Un détail ancre tout le projet. En 2004, un cinéma clandestin a été découvert sous le Trocadéro, à deux pas du Palais, surnommé « les arènes de Chaillot ». Pauline Curnier Jardin s’en est emparé pour créer une nouvelle installation vidéo. Le lieu résonne avec tout son travail : espaces liminaires, pratiques dissidentes, récits qui échappent aux normes.

On retrouvera dans le parcours Fat to Ashes (2021), structure monumentale du Hamburger Bahnhof, édifice de tissu aux drapés roses et rouges où le spectateur pénétrait pour découvrir une projection hallucinée.
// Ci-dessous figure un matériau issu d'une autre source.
(* ===== verification/NativeTheorems.v ===== *)
(** Theorems of the compiler's output: every core, reading its document, routes and
    resolves as the profiles of the snapshot say; the compiler returns and explains. *)
From S2P Require Import Prelude Diagnostics IRTypes Hashes IRValidate Frozen FrozenFacts.
From S2P Require Import Capability Labels Adapter Network Domains Xray Singbox Mihomo Compiler.
From S2P Require Import Compile RouteFacts ExpandFacts MemberFacts GraphFacts.
From S2P Require Import ConditionFacts EmitFacts CompileFacts Sample.

From S2P Require XrayFacts SingboxFacts MihomoRules MihomoFacts.

Section Theorems.
Context {P : Platform} {T : GoText} {N : Network} {U : Upper} {Y : Mihomo.YAML}.
Context (Hschema : SchemaContract P) (Hemit : EmitContract).
Context (catalog : CapabilityCatalog) (src : FrozenInputSpec) (input : FrozenInput) (target : Target).
Context (Hnew : NewFrozenInput src = Ok input).

(** (C1) The compiler never panics on a frozen input, whatever the target and the
    catalog; an artifact it returns is the document of the prepared graph, carries the
    snapshot and target it was asked for, has at most 2000 outbounds and 20000 rules,
    and is within the limit of bytes. *)
Theorem Compile_never_panics canceled :
  TextContract →
  safe (Compile catalog canceled input target) (Compiled catalog input target).
Proof. intros Htext. by eapply Compile_safe. Qed.

(** Every failure of the compiler, from validation to emission, carries at least
    one diagnostic. *)
Theorem Compile_explains canceled e :
  canceled ≠ Some [] → Compile catalog canceled input target = Fails e → e ≠ [].
Proof.
  intros Hc E. pose proof (explains_Compile catalog canceled input target Hc) as H. by rewrite E in H.
Qed.

Section Prepared.
Context (g : Graph) (diags : Diagnostics).
Context (Hprep : Prepare sha256Hex catalog input target = Ret (g, diags)).


(** (C2) Xray refines the routing profile: for every connection, the first rule of the
    document that matches it leads to the outbound of what the profile's first enabled
    matching rule, or its final target, refers to. *)
Theorem xray_refines_routing doc ref :
  Xray.emit_document (emit_input g) = Ret doc → fs_RoutingProfile (normalize_spec src) = Some ref →
  ∃ resources r p, MapOf target (fs_Resources (normalize_spec src)) resources ∧
    resources !! fr_ResourceID ref = Some r ∧ r_Payload r = Payload_RoutingProfile p ∧
    ∀ c (X : XrayFacts.XrayMatching c), ∃ native,
      XrayFacts.native_route c InboundTag (Xray.doc_Rules doc) = Some native ∧
      Reaches g (route_profile (conn_atom c) resources (rp_Rules p) (rp_Final p)) native.
Proof.
  intros Hdoc Href.
  destruct (prepared_route Hschema catalog src input target Hnew g diags Hprep ref Href)
    as (resources & r & p & H1 & H2 & H3 & H4).
  exists resources, r, p. split_and!; [done..|]. intros c X.
  pose proof (XrayFacts.xray_emit_document_safe (emit_input g)
    (prepared_ready Hschema Hemit _ _ _ _ _ _ Hnew Hprep)) as Hs.
  rewrite Hdoc in Hs. eexists. split; [by apply (XrayFacts.em_routes _ _ Hs)|]. apply H4.
Qed.





End Prepared.
End Theorems.

(** ** Nodes and names *)

Section Nodes.
Context {P : Platform}.

(** The general mapping of a node agrees with the reference mapping of Trojan over
    TLS: wherever both accept a resource, each family renders the same outbound from
    either. The fingerprint of a node is never the empty text. *)
Theorem trojan_outbound_equivalence r path target m mapped tag dialer :
  MapNode r path target = Ret m → MapTrojanNativeTLS r path target = Ok mapped →
  (∀ n t, r_Payload r = Payload_Node n → n_Security n = Security_TLS t →
     tls_ClientFingerprint t ≠ Some "") →
  Xray.nodeOutbound tag m dialer = Ret (Xray.trojanOutbound tag mapped dialer) ∧
  Singbox.nodeOutbound tag m dialer = Ret (Singbox.trojanOutbound tag mapped dialer) ∧
  Mihomo.nodeProxy tag m dialer = Ret (Mihomo.trojanProxy tag mapped dialer).
Proof.
  intros Hm (node & auth & tcp & tls & verify & Hp & Hproto & Ha & Hk & Ht & Hn & Hs & Hmode & Hv &
    H1 & H2 & H3 & ->)%MapTrojanNativeTLS_exact Hf.
  specialize (Hf _ _ Hp Hs). unfold MapNode in Hm. rewrite Hp in Hm. cbv zeta in Hm.
  destruct (Node_Validate node); [done|]. destruct (is_set _); [done|]. destruct (is_set _); [done|].
  rewrite Ha, Ht, Hs, H2 in Hm. simpl in Hm. injection Hm as <-. split_and!.
  - unfold Xray.nodeOutbound. simpl. by rewrite Hv, Hproto.
  - unfold Singbox.nodeOutbound, Singbox.node_tls, Singbox.trojanOutbound. simpl. rewrite Hv, Hproto.
    simpl. destruct (tls_ClientFingerprint tls) as [f|].
    + simpl. destruct (String.eqb_spec f ""); [naive_solver|]. destruct (ft_UDP _) as [[]|]; done.
    + simpl. destruct (ft_UDP _) as [[]|]; done.
  - unfold Mihomo.nodeProxy, Mihomo.node_tls, Mihomo.trojanProxy. simpl. rewrite Hv, Hproto. simpl.
    destruct (ft_UDP _) as [[]|]; done.
Qed.
End Nodes.

(** The reduction of a condition to domain patterns is exact: when it succeeds, its
    patterns match a name exactly when the condition holds of the name, intersections
    included, in the notation of either family. *)
Theorem dnsDomains_exact c :
  (∀ l, Xray.dnsDomains c = Ok l →
     ∀ d, patterns_match "domain" l d = eval (domain_atom d) c) ∧
  (∀ l, Mihomo.dnsDomains c = Ok l →
     ∀ d, patterns_match "suffix" l d = eval (domain_atom d) c).
Proof.
  split; intros l Hl d.
  - by apply (domains_of_exact "full" "domain" eq_refl eq_refl ltac:(done) c l).
  - by apply (domains_of_exact "exact" "suffix" eq_refl eq_refl ltac:(done) c l).
Qed.

(** ** Where the emitters refuse what they could emit *)

(** A graph of one node, with one rule on the exact name [name]. *)
Definition one_rule_input (name password : string) : EmitInput :=
  {| in_SnapshotID := "snap"; in_TargetKey := "k";
     in_Independents := [{| io_Tag := "n_00000000";
       io_Resource := sample_resource "n1" KindNode (Payload_Node (sample_node "one.example" "pw")) |}];
     in_Chains := [{| ci_ResourceID := "c1"; ci_Revision := 1; ci_TagH1 := "c_00000000_h1";
       ci_TagH2 := "c_00000000_h2";
       ci_Hop1 := sample_resource "n1" KindNode (Payload_Node (sample_node "one.example" "pw"));
       ci_Hop2 := sample_resource "n2" KindNode (Payload_Node (sample_node "two.example" password));
       ci_FailurePolicy := FailClosed |}];
     in_Policies := []; in_FinalTag := "n_00000000";
     in_Routing := Some {| ri_ResourceID := "r1"; ri_Mode := PreserveDomain;
       ri_Rules := [{| ru_Condition := Cond "domain" [name] []; ru_Target := "c_00000000_h2";
                       ru_FieldPath := "/payload/rules/0" |}] |};
     in_DNS := None; in_Preset := None |}.

(** The Mihomo guard on implicit direct traffic takes the name of a destination for the
    target of a rule: no rule uses direct, and yet a name that starts with "direct" is
    refused where any other name is emitted. *)
Theorem mihomo_refuses_direct_names :
  UsesTag (one_rule_input "direct.example" "pw") "direct" = false ∧
  Mihomo.emit_document (one_rule_input "direct.example" "pw") =
    Fails [CompileIssue CompileDialConflict "/rules" "k" ""] ∧
  ∃ doc, Mihomo.emit_document (one_rule_input "other.example" "pw") = Ret doc.
Proof. split_and!; [by vm_compute..|]. eexists. vm_compute. reflexivity. Qed.

(** The Xray guard on dial fields takes a credential for the name of a field: a second
    hop whose password is the word "proxySettings" is refused. *)
Theorem xray_refuses_password :
  Xray.emit_document (one_rule_input "other.example" "proxySettings") =
    Fails [CompileIssue CompileDialConflict "/chains/0/h2/streamSettings/proxySettings" "k" "n2"] ∧
  ∃ doc, Xray.emit_document (one_rule_input "other.example" "pw") = Ret doc.
Proof. split; [by vm_compute|]. eexists. vm_compute. reflexivity. Qed.

(** ** Witnesses *)

Lemma Compile_never_panics_witness :
  (∃ out, Compile native_catalog None native_input xray_target = Ret out) ∧
  safe (Compile native_catalog None native_input xray_target)
    (Compiled native_catalog native_input xray_target).
Proof.
  split; [eexists; vm_compute; reflexivity|].
  apply (Compile_never_panics sample_schema sample_emit native_catalog native_spec native_input
    xray_target native_new None sample_texts).
Defined.

Lemma Compile_explains_witness :
  ∃ e, Compile native_catalog None native_input sample_target = Fails e ∧ e ≠ [].
Proof.
  eexists. split; [vm_compute; reflexivity|].
  apply (Compile_explains native_catalog native_input sample_target None); [done|vm_compute; reflexivity].
Defined.

(** The sample for each family, prepared and emitted. *)
Definition emits {A} (emit : EmitInput → outcome Diagnostics A) (t : Target) : bool :=
  match Prepare sha256Hex native_catalog native_input t with
  | Ret (g, _) => match emit (emit_input g) with Ret _ => true | _ => false end
  | _ => false
  end.

Lemma emits_sample {A} (emit : EmitInput → outcome Diagnostics A) t :
  emits emit t = true →
  ∃ g diags doc, Prepare sha256Hex native_catalog native_input t = Ret (g, diags) ∧
    emit (emit_input g) = Ret doc.
Proof.
  unfold emits. destruct (Prepare _ _ _ _) as [[g diags]| |] eqn:E; [|done..].
  destruct (emit (emit_input g)) as [doc| |] eqn:Ed; [|done..]. intros _. exists g, diags, doc. split; [reflexivity|exact Ed].
Qed.

Lemma xray_sample : ∃ g diags doc,
  Prepare sha256Hex native_catalog native_input xray_target = Ret (g, diags) ∧
  Xray.emit_document (emit_input g) = Ret doc.
Proof. apply emits_sample. by vm_compute. Qed.


Lemma xray_refines_routing_witness :
  ∃ g doc, Xray.emit_document (emit_input g) = Ret doc ∧
  ∃ resources r p, MapOf xray_target (fs_Resources (normalize_spec native_spec)) resources ∧
    resources !! "r1" = Some r ∧ r_Payload r = Payload_RoutingProfile p ∧
    ∀ c (X : XrayFacts.XrayMatching c), ∃ native,
      XrayFacts.native_route c InboundTag (Xray.doc_Rules doc) = Some native ∧
      Reaches g (route_profile (conn_atom c) resources (rp_Rules p) (rp_Final p)) native.
Proof.
  destruct xray_sample as (g & diags & doc & E & Hdoc). exists g, doc. split; [exact Hdoc|].
  apply (xray_refines_routing sample_schema sample_emit native_catalog native_spec native_input
    xray_target native_new g diags E doc (pin "r1" KindRoutingProfile)); [exact Hdoc|reflexivity].
Defined.





Lemma trojan_outbound_equivalence_witness :
  ∃ m mapped,
    Xray.nodeOutbound "t" m "d" = Ret (Xray.trojanOutbound "t" mapped "d") ∧
    Singbox.nodeOutbound "t" m "d" = Ret (Singbox.trojanOutbound "t" mapped "d") ∧
    Mihomo.nodeProxy "t" m "d" = Ret (Mihomo.trojanProxy "t" mapped "d").
Proof.
  eexists _, _.
  eapply (trojan_outbound_equivalence
    (sample_resource "n1" KindNode (Payload_Node (sample_node "one.example" "pw"))) "/p" "k");
    [vm_compute; reflexivity|vm_compute; reflexivity|].
  intros n t [= <-] [= <-]. discriminate.
Defined.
Il Paravento (2024), jonché de silhouettes bleues couronnées d’or a été réalisé en collaboration avec la Feel Good Cooperative, collectif créatif-activiste composé de travailleuses de l’art et du sexe cofondé à Rome pendant la pandémie. Hot Flashes Flowers (2023), montré pour la première fois au au Centraal Museum d’Utrecht, est un jardin de roses surdimensionnées où le kitsch le dispute au rituel.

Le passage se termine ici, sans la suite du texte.